She starts to smile in spite of herself — I’m probably one of the more unusual people to pass through immigration this night — but realizes she has to ask at least one tough probing question before sending me on.
“This event — where is it?” she asks in a suddenly stern tone.
“Umm, it’s uhh —“ (the sudden brusqueness still puts me mildly off-balance, which I suppose is the point) “— it’s in downtown Toronto… I think it’s at the Admiral’s Rowing Club? Something like that.”
(It was actually at the Argonaut Rowing Club, when I checked later.)
She waves me through and I’m off into Canada.
Napoleon Bonaparte once said, “A true man hates no one.”
This seems correct.
Maybe it doesn’t go far enough, even.
“A true man hates nothing.”
This strikes me as the ideal — hate is notoriously unprofitable.
But I must confess — with an irrational passion, I absolutely hate timezones.
If I live long enough and achieve enough of the more-pressing stuff I’m working on, I’ll eventually look to get the world off the 24-hour clock with timezones and into modern digital-metric time. Beat time is promising; standardizing the whole world where it’s the same time worldwide — beat 850 or whatever — would offer an immense amount of advantages.
I hate timezones for all the regular reasons people do — missed calls and appointments, silly events like almost missing a bus when crossing the Vietnam-China border on foot and not realizing it’s one hour later despite only going north, difficulty scheduling around travels, all the shenanigans associated with Daylight Savings Time…
But I have a reason to dislike timezones over and above the common reasons — I keep really elaborate records of how I spend my time. I flew to Toronto on the 4th of July, and this continent-shifting really makes a mess of my records.
To make a long story short, on 4 July, I had a 36-hour day. I acquiesced to the timeshift at 7PM Asia time, flipped a couple settings on my iPhone and laptop, and magically it was 7AM… still on 4 July.
I suppose I’m making some excuses for what happened next — all the mental chatter about timezones, thought in real-time before being immortalized in writing here — serves as a sort of defense mechanism against one’s own weakness.
I cleared customs around 1AM on 5 July, and was only set to check into my hotel at 2PM. I tried to nap at the airport, and half-napped poorly for about 90 minutes before grabbing a Tim Horton’s coffee, realizing that the train downtown wasn’t running for some hours yet, and grabbed a night bus into Toronto.

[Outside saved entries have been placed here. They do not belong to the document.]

(** Whether an event is harmless: it neither writes the object (other than its
    status) nor reaches the external system or a component. *)
Definition harmless {X} (e : meff X) : bool :=
  match e with
  | EGet _ | EStatusUpdate _ | EEvent _ _ _ _ _ | EMetric _ _ | ENow => true
  | _ => false
  end.

Definition allowed (v : view) (ev : event meff) : Prop :=
  match ev with
  | @Ev _ X e x =>
      match e with
      | EGet _ => v = view0
      | EStatusUpdate _ | EEvent _ _ _ _ _ | EMetric _ _ | ENow => True
      | EInitialize _ => exists mg, proceeds v mg /\ not_orphaning mg /\ vInit v = None
      | EResolveReferences m =>
          exists mg, proceeds v mg /\ not_orphaning mg /\ vInit v = Some m /\ creation_known m /\
            WasDeleted (mgMeta m) = false
      | EConnect _ => exists mg, may_connect v mg /\ vConnected v = false
      | EObserve _ => exists mg, may_connect v mg /\ vConnected v = true /\ vObs v = None
      | EPublishConnection _ _ | EPollInterval _ _ =>
          exists mg mo obs, observed v mg mo obs /\ WasDeleted (mgMeta mo) = false
      | EAddFinalizer m =>
          exists mg mo obs, observed v mg mo obs /\ WasDeleted (mgMeta mo) = false /\
            vLast v = Some (Ev (EPublishConnection mo (obsConnectionDetails obs)) (m, None))
      | EUpdate m =>
          exists mg mo obs, observed v mg mo obs /\ WasDeleted (mgMeta mo) = false /\ vFinalizer v = true /\
            ((ResourceExists obs = false /\ pShouldCreate (newPolicy r mg) = true /\ exists m0 t, create_pending m m0 t) \/
             (ResourceLateInitialized obs = true /\ pShouldLateInitialize (newPolicy r mg) = true))
      | ECreate m =>
          exists mg mo obs m0 t, observed v mg mo obs /\ WasDeleted (mgMeta mo) = false /\ vFinalizer v = true /\
            ResourceExists obs = false /\ pShouldCreate (newPolicy r mg) = true /\ vCreating v = None /\
            exists m1, create_pending m1 m0 t /\ vLast v = Some (Ev (EUpdate m1) (m, None))
      | EUpdateCriticalAnnotations m =>
          (exists mg, proceeds v mg) /\ exists m' err t, vCreating v = Some (m', err) /\ create_recorded m m' err t
      | EExternalUpdate m =>
          exists mg mo obs, observed v mg mo obs /\ WasDeleted (mgMeta mo) = false /\ vFinalizer v = true /\
            ResourceUpToDate obs = false /\ pShouldUpdate (newPolicy r mg) = true /\
            (ResourceExists obs = true \/ pShouldCreate (newPolicy r mg) = false)
      | EDelete m =>
          exists mg obs, observed v mg m obs /\ WasDeleted (mgMeta m) = true /\
            ResourceExists obs = true /\ pShouldDelete (newPolicy r mg) = true
      | EUnpublishConnection _ _ => exists mg, proceeds v mg /\ finished v mg
      | ERemoveFinalizer m =>
          exists mg m0 c, proceeds v mg /\ finished v mg /\
            vLast v = Some (Ev (EUnpublishConnection m0 c) (m, None))
      | EDisconnectConnector => (exists mg, proceeds v mg) /\ vConnected v = true
      | EDisconnectClient => (exists mg, proceeds v mg) /\ vConnected v = true /\ vHalf v = true
      | EChangeLog _ _ _ _ => exists mg mo obs, observed v mg mo obs
      end
  end.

I’m very interested in why errors in judgment happen, and two of the factors that produce errors in judgment were present now —
(1) I was genuinely quite tired, and,
(2) I didn’t have a clear plan or objective of what to do next.

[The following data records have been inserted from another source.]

(* ===== verification/Metrics.v ===== *)
(** * Metrics (pkg/reconciler/managed/metrics.go, pkg/statemetrics)

    The recorder the reconciler reports to, as a state transformer over its two
    maps and the samples of its histograms, and the recorder that counts the
    managed resources of a kind, as a program over the client and the gauges. *)

From S2P Require Import Prelude GoStrings GoErrors GoTime Json Conditions Meta Prog Managed.

(** ** Durations *)

Definition maxDuration : Z := 2 ^ 63 - 1.
Definition minDuration : Z := - 2 ^ 63.

(** [now.Sub(t)] saturates. *)
Definition Sub (now t : Time) : Z := Z.max minDuration (Z.min maxDuration (instant now - instant t)).

(** ** The metric recorder *)

(** [schema.GroupVersionKind.String], and the kind of an object. *)
Class KindNames := { gvkString : GroupVersionKind -> string; kindOf : Managed -> GroupVersionKind }.

Inductive Histogram := mrDetected | mrFirstTimeReady | mrDeletion | mrDrift.

#[global] Instance Histogram_eq_dec : EqDecision Histogram.
Proof. solve_decision. Defined.

(** One observation of a histogram: the label and the duration, of which
    Prometheus is given the seconds. *)
Record Sample := MkSample { histogram : Histogram; label : string; duration : Z }.

(** [MRMetricRecorder]: its maps, and what its histograms were told. *)
Record MRMetricRecorder := MkMetricRecorder {
  firstObservation : gmap string Time;
  lastObservation : gmap string Time;
  samples : list Sample
}.

Definition NewMRMetricRecorder : MRMetricRecorder := MkMetricRecorder ∅ ∅ [].

Section recorder.
Context {KN : KindNames}.
Implicit Types (r : MRMetricRecorder) (m : Managed) (now : Time).

Definition getLabels m : string := gvkString (kindOf m).

Definition observe (h : Histogram) m (d : Z) r : MRMetricRecorder :=
  MkMetricRecorder (firstObservation r) (lastObservation r) (samples r ++ [MkSample h (getLabels m) d]).

Definition recordUnchanged (name : string) now r : MRMetricRecorder :=
  MkMetricRecorder (firstObservation r) (<[name := now]> (lastObservation r)) (samples r).

(** The clock is read for the sample, and again for the map. *)
Definition recordFirstTimeReconciled m now now' r : MRMetricRecorder :=
  if decide (CStatus (GetCondition TypeSynced (mgConditions m)) = ConditionUnknown) then
    let r := observe mrDetected m (Sub now (CreationTimestamp (mgMeta m))) r in
    MkMetricRecorder (<[Name (mgMeta m) := now']> (firstObservation r)) (lastObservation r) (samples r)
  else r.

Definition recordDrift m now now' r : MRMetricRecorder :=
  let name := Name (mgMeta m) in
  match lastObservation r !! name with
  | None => r
  | Some lt =>
      let r := observe mrDrift m (Sub now lt) r in
      MkMetricRecorder (firstObservation r) (<[name := now']> (lastObservation r)) (samples r)
  end.

(** [None]: the object has no deletion timestamp, and dereferencing it panics. *)
Definition recordDeleted m now r : option MRMetricRecorder :=
  match DeletionTimestamp (mgMeta m) with
  | None => None
  | Some t => Some (observe mrDeletion m (Sub now t) r)
  end.

Definition recordFirstTimeReady m now r : MRMetricRecorder :=
  if decide (CStatus (GetCondition TypeReady (mgConditions m)) = ConditionTrue) then
    match firstObservation r !! Name (mgMeta m) with
    | None => r
    | Some _ =>
        let r := observe mrFirstTimeReady m (Sub now (CreationTimestamp (mgMeta m))) r in
        MkMetricRecorder (delete (Name (mgMeta m)) (firstObservation r)) (lastObservation r) (samples r)
    end
  else r.

(** A call the reconciler makes ([Managed.EMetric]) with the readings of the clock. *)
Record call := MkCall { callKind : MetricKind; callObject : Managed; callNow : Time; callNow' : Time }.

Definition record1 r (c : call) : option MRMetricRecorder :=
  let m := callObject c in
  match callKind c with
  | FirstTimeReconciled => Some (recordFirstTimeReconciled m (callNow c) (callNow' c) r)
  | FirstTimeReady => Some (recordFirstTimeReady m (callNow c) r)
  | Unchanged => Some (recordUnchanged (Name (mgMeta m)) (callNow c) r)
  | Drift => Some (recordDrift m (callNow c) (callNow' c) r)
  | Deleted => recordDeleted m (callNow c) r
  end.

Fixpoint recordAll r (cs : list call) : option MRMetricRecorder :=
  match cs with
  | [] => Some r
  | c :: cs' => r ← record1 r c; recordAll r cs'
  end.

(** The samples of a histogram that calls on objects of a name added. *)
Definition added (h : Histogram) r r' : nat :=
  length (filter (fun s => histogram s = h) (samples r')) - length (filter (fun s => histogram s = h) (samples r)).

Fixpoint addedFor (h : Histogram) (name : string) r (cs : list call) : nat :=
  match cs with
  | [] => 0
  | c :: cs' =>
      match record1 r c with
      | None => 0
      | Some r' => (if decide (Name (mgMeta (callObject c)) = name) then added h r r' else 0) + addedFor h name r' cs'
      end
  end.

(** ** What is recorded *)

Definition known (name : string) r : nat := if decide (is_Some (firstObservation r !! name)) then 1 else 0.

Lemma added_refl (h : Histogram) r : added h r r = 0.
Proof. unfold added. lia. Qed.

Lemma added_observe (h h' : Histogram) (l : string) (d : Z) r f g :
  added h r (MkMetricRecorder f g (samples r ++ [MkSample h' l d])) = if decide (h' = h) then 1 else 0.
Proof.
  unfold added. simpl. rewrite filter_app, length_app. destruct (decide (h' = h)) as [->|Hne].
  - rewrite filter_cons_True by done. simpl. lia.
  - rewrite filter_cons_False by done. simpl. lia.
Qed.

(** A call changes what is known of a name by what it adds for that name. *)
Lemma record1_known (name : string) r r' (c : call) :
  record1 r c = Some r' ->
  let for_name := if decide (Name (mgMeta (callObject c)) = name) then 1 else 0 in
  for_name * added mrFirstTimeReady r r' + known name r' <= for_name * added mrDetected r r' + known name r.
Proof.
  destruct c as [k m now now']. unfold record1, known. cbn [callKind callObject callNow callNow']. intros Hr.
  destruct k; [unfold recordFirstTimeReconciled in Hr|unfold recordFirstTimeReady in Hr|unfold recordUnchanged in Hr|unfold recordDrift in Hr|unfold recordDeleted in Hr]; cbv zeta in Hr.
  - injection Hr as <-. destruct (decide (CStatus _ = _)).
    + rewrite !added_observe. cbn [firstObservation]. destruct (decide (Name (mgMeta m) = name)) as [<-|Hn].
      * rewrite lookup_insert_eq. repeat destruct (decide _); try lia; naive_solver.
      * rewrite lookup_insert_ne by done. simpl. lia.
    + rewrite !added_refl. repeat destruct (decide _); lia.
  - injection Hr as <-. destruct (decide (CStatus _ = _)); [destruct (firstObservation r !! Name (mgMeta m)) eqn:E|].
    + rewrite !added_observe. cbn [firstObservation]. destruct (decide (Name (mgMeta m) = name)) as [<-|Hn].
      * rewrite lookup_delete_eq, E. repeat destruct (decide _); try lia; naive_solver.
      * rewrite lookup_delete_ne by done. simpl. lia.
    + rewrite !added_refl. repeat destruct (decide _); lia.
    + rewrite !added_refl. repeat destruct (decide _); lia.
  - injection Hr as <-. unfold added. cbn [samples firstObservation]. repeat destruct (decide _); lia.
  - injection Hr as <-. destruct (lastObservation r !! _); [rewrite !added_observe|rewrite !added_refl];
      cbn [firstObservation]; repeat destruct (decide _); done || lia.
  - destruct (DeletionTimestamp _); [|done]. injection Hr as <-. unfold observe. rewrite !added_observe. cbn [firstObservation].
    repeat destruct (decide _); done || lia.
Qed.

I figured I’d find a cafe or… something… but the bus into downtown Toronto wasn’t promising. I took the most urban route so I could look for a bright spot in the nighttime to post up and work, but it was nothing going.

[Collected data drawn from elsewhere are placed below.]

(** What stays when others write. *)
Lemma grows_spec (w w' : world) :
  grows w w' ->
  (winv w -> winv w') /\ creation (wCur w') = creation (wCur w) /\ wUnknown w' = wUnknown w /\ wOutcome w' = wOutcome w /\
  wClock w' = wClock w /\ (forall m, based w m -> based w' m).
Proof.
  induction 1 as [w|w m w1 w2 Hw Hc _ (I1 & I2 & I3 & I4 & I5 & I6)]; [done|].
  pose proof Hw as [_ ->]. split_and!; [|by rewrite I2|done..|].
  - intros Hi. apply I1. eapply written_inv; [done..| |].
    + eapply (outcomes_creation _ (wCur w)); [done|]. pose proof (winv_outcomes w Hi) as Ho. by apply Forall_cons in Ho as [? _].
    + intros Hu. rewrite (incomplete_creation m (wCur w)) by done. by apply winv_unknown.
  - intros m1 Hm. apply I6. by eapply written_based.
Qed.

(** ** What the reconciler does with the object *)

(** The monitor: the object as it was initialized; the object in hand, until the
    external resource is changed; whether the components kept its creation
    annotations; the last reading of the clock; the update that was accepted
    last; and whether an outcome was recorded. *)
Record cview := MkCView {
  cInit : option Managed; cHand : option Managed; cOk : bool; cNow : option Time;
  cUpdate : option (Managed * Managed); cRecorded : bool
}.

Definition moved (s : cview) (m m' : Managed) (err : option error) : cview :=
  match cHand s, err with
  | Some _, None => MkCView (cInit s) (Some m') (cOk s && bool_decide (creation m' = creation m)) (cNow s) None (cRecorded s)
  | _, _ => s
  end.

Definition released (s : cview) (rec : bool) : cview := MkCView (cInit s) None (cOk s) (cNow s) None rec.

Definition cstep (s : cview) (ev : event meff) : cview :=
  match ev with
  | @Ev _ X e x =>
      match e in meff Y return Y -> cview with
      | EGet _ => fun '(m', err) => if nil_err err then MkCView None (Some m') true None None false else MkCView None None true None None false
      | EInitialize _ => fun '(m', err) =>
          if nil_err err then MkCView (Some m') (Some m') true (cNow s) None (cRecorded s) else s
      | EResolveReferences m => fun '(m', err) => moved s m m' err
      | EConnect m => fun '(m', err) => moved s m m' err
      | EPublishConnection m _ => fun '(m', err) => moved s m m' err
      | EAddFinalizer m => fun '(m', err) => moved s m m' err
      | EObserve m => fun '(m', _, err) => moved s m m' err
      | EUpdate m => fun '(m', err) =>
          MkCView (cInit s) (cHand s) (cOk s) (cNow s) (if nil_err err then Some (m, m') else None) (cRecorded s)
      | ECreate _ => fun _ => released s (cRecorded s)
      | EExternalUpdate _ => fun _ => released s (cRecorded s)
      | EUpdateCriticalAnnotations _ => fun _ => released s true
      | ENow => fun t => MkCView (cInit s) (cHand s) (cOk s) (Some t) (cUpdate s) (cRecorded s)
      | _ => fun _ => s
      end x
  end.

Definition cview0 : cview := MkCView None None true None None false.

(** What is in hand, if anything, is this object. *)
Definition held (s : cview) (m : Managed) : Prop := match cHand s with Some h => h = m | None => True end.

(** The object in hand is the one that was found not to be in doubt. *)
Definition in_hand (s : cview) (m : Managed) : Prop :=
  cHand s = Some m /\ cRecorded s = false /\ exists mi, cInit s = Some mi /\ creation_known r mi /\ (cOk s = true -> creation m = creation mi).

Definition pending_of (s : cview) (m1 m : Managed) : Prop :=
  exists t, cNow s = Some t /\ m1 = set_meta (SetExternalCreatePending t (mgMeta m)) m.

(** The object is updated as it is in hand, or marked as pending, and Create is
    called on what an update that marked it returned. *)
Definition callowed (s : cview) (ev : event meff) : Prop :=
  match ev with
  | @Ev _ X e x =>
      match e with
      | EUpdate m1 => exists m, in_hand s m /\ (m1 = m \/ pending_of s m1 m)
      | ECreate m => exists m0 m1, in_hand s m0 /\ pending_of s m1 m0 /\ cUpdate s = Some (m1, m)
      | EInitialize m => cHand s = Some m
      | EResolveReferences m | EConnect m | EObserve m | EPublishConnection m _ | EAddFinalizer m => held s m
      | _ => True
      end
  end.

Abbreviation WPC := (wp cstep callowed).

(** A call that takes the object in hand on. *)
Lemma in_hand_moved (s : cview) (m m' : Managed) : in_hand s m -> in_hand (moved s m m' None) m'.
Proof.
  intros (Hh & Hr & mi & Hi & Hk & Hc). unfold moved. rewrite Hh. split; [done|]. split; [done|]. exists mi. split_and!; [done..|]. cbn.
  intros [Hok Hm%bool_decide_eq_true]%andb_true_iff. rewrite Hm. auto.
Qed.

Lemma wpc_quiet_mark (s : cview) m (cs : list (Z -> Condition)) : WPC (markConditions m cs) s (fun _ _ => True).
Proof.
  unfold markConditions. apply wp_bind. revert s. induction cs as [|c cs IH]; intros s; cbn; [done|].
  intros t. split; [done|]. apply wp_bind. eapply wp_mono; [apply IH|]. by intros s' [].
Qed.

Lemma wpc_mark {A} (s : cview) m (cs : list (Z -> Condition)) (f : Managed -> prog meff A) :
  (forall s m, WPC (f m) s (fun _ _ => True)) -> WPC (bind_prog f (markConditions m cs)) s (fun _ _ => True).
Proof. intros Hf. apply wp_bind. eapply wp_mono; [apply wpc_quiet_mark|]. by intros s' [m'|] _. Qed.

(** Run the rest of a stretch in which the object is not written. *)
Ltac crun :=
  repeat first
    [ done
    | progress cbn [wp mbind prog_bind bind_prog trigger mret prog_ret warn emit_event requeue returnWithStatus callowed]
    | apply wpc_mark; intros ? ?
    | match goal with
      | |- forall _, _ => intros ?
      | |- _ /\ _ => split; [exact I || done|]
      | |- context [match ?x with _ => _ end] => is_var x; destruct x
      | |- context [if ?b then _ else _] => destruct b
      end ].

(** What is in hand is held. *)
Lemma in_hand_held (s : cview) (m : Managed) : in_hand s m -> held s m.
Proof. intros [Hh _]. unfold held. by rewrite Hh. Qed.

Lemma wpc_reconcileUpdate (s : cview) m record policy obs pre :
  WPC (reconcileUpdate r m record policy obs pre) s (fun _ _ => True).
Proof. unfold reconcileUpdate. crun. Qed.

Lemma wpc_finalize (s : cview) m record details : WPC (finalize m record details) s (fun _ _ => True).
Proof. unfold finalize. crun. Qed.

Lemma wpc_reconcileDeleted (s : cview) m record policy obs pre : WPC (reconcileDeleted m record policy obs pre) s (fun _ _ => True).
Proof. unfold reconcileDeleted. destruct (_ && _); [crun|apply wpc_finalize]. Qed.

Lemma wpc_reconcileLateInit (s : cview) m record policy obs pre :
  in_hand s m -> WPC (reconcileLateInit r m record policy obs pre) s (fun _ _ => True).
Proof.
  intros Hm. unfold reconcileLateInit. destruct (_ && _); [|apply wpc_reconcileUpdate].
  intros [m1 err]. split; [exists m; auto|]. destruct err; [cbn [bind_prog]; crun|apply wpc_reconcileUpdate].
Qed.

Lemma wpc_createOutcome (s : cview) m record (creation : ExternalChange) err pre :
  WPC match err with Some e => createFailed m record creation e pre | None => createSucceeded m creation pre end s (fun _ _ => True).
Proof. destruct err; unfold createFailed, createSucceeded; crun. Qed.

Lemma wpc_reconcileCreate (s : cview) m record pre : in_hand s m -> WPC (reconcileCreate m record pre) s (fun _ _ => True).
Proof.
  intros Hm. unfold reconcileCreate. intros t. split; [done|]. intros [m1 err].
  assert (in_hand (cstep s (Ev ENow t)) m) as Hm' by exact Hm.
  assert (pending_of (cstep s (Ev ENow t)) (set_meta (SetExternalCreatePending t (mgMeta m)) m) m) as Hp by (by exists t).
  split; [exists m; auto|]. destruct err as [e|]; [cbn [bind_prog]; crun|].
  intros [[m2 ch] err2]. split; [|apply wpc_createOutcome].
  exists m. eexists. split_and!; [exact Hm'|exact Hp|done].
Qed.

Lemma wpc_reconcileExisting (s : cview) m record policy obs pre :
  in_hand s m -> WPC (reconcileExisting r m record policy obs pre) s (fun _ _ => True).
Proof.
  intros Hm. unfold reconcileExisting. intros [m1 [e|]]; (split; [by apply in_hand_held|]); [cbn [bind_prog]; crun|].
  pose proof (in_hand_moved s m m1 Hm) as H1. intros [m2 [e|]]; (split; [by apply in_hand_held|]); [cbn [bind_prog]; crun|].
  pose proof (in_hand_moved _ m1 m2 H1) as H2. cbn [mbind prog_bind bind_prog trigger].
  destruct (_ && _); [by apply wpc_reconcileCreate|by apply wpc_reconcileLateInit].
Qed.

Eventually, almost in spite of myself, I posted up at a gloomy 24-hour internet cafe, a few people sleeping and the majority on an energy-drinks-and-first-person-shooters type of listless nighttime gaming. It was around 5AM by this time.
On my own personal laptop, just about everything that’s not life-affirming is blocked with an elaborate mix of software. It’s very hard for me to play games or surf addictive websites on my computer — I could, if I really wanted to, but it’d take such a mess of re-configuring settings or downloading a standalone game that I’d be forced to decide to do it and then wait 30 minutes. Impulsiveness towards wasting time rarely lasts 30 minutes when you have to deliberately cut away one’s own pre-installed defenses.
The internet cafe, of course, has no such restrictions.
In Castle Wars 2.5, the best card — for my money — costs 17 swords. The card is Thief, which reduces all of the opponent’s resources by 5, and gives you +5 to each resource.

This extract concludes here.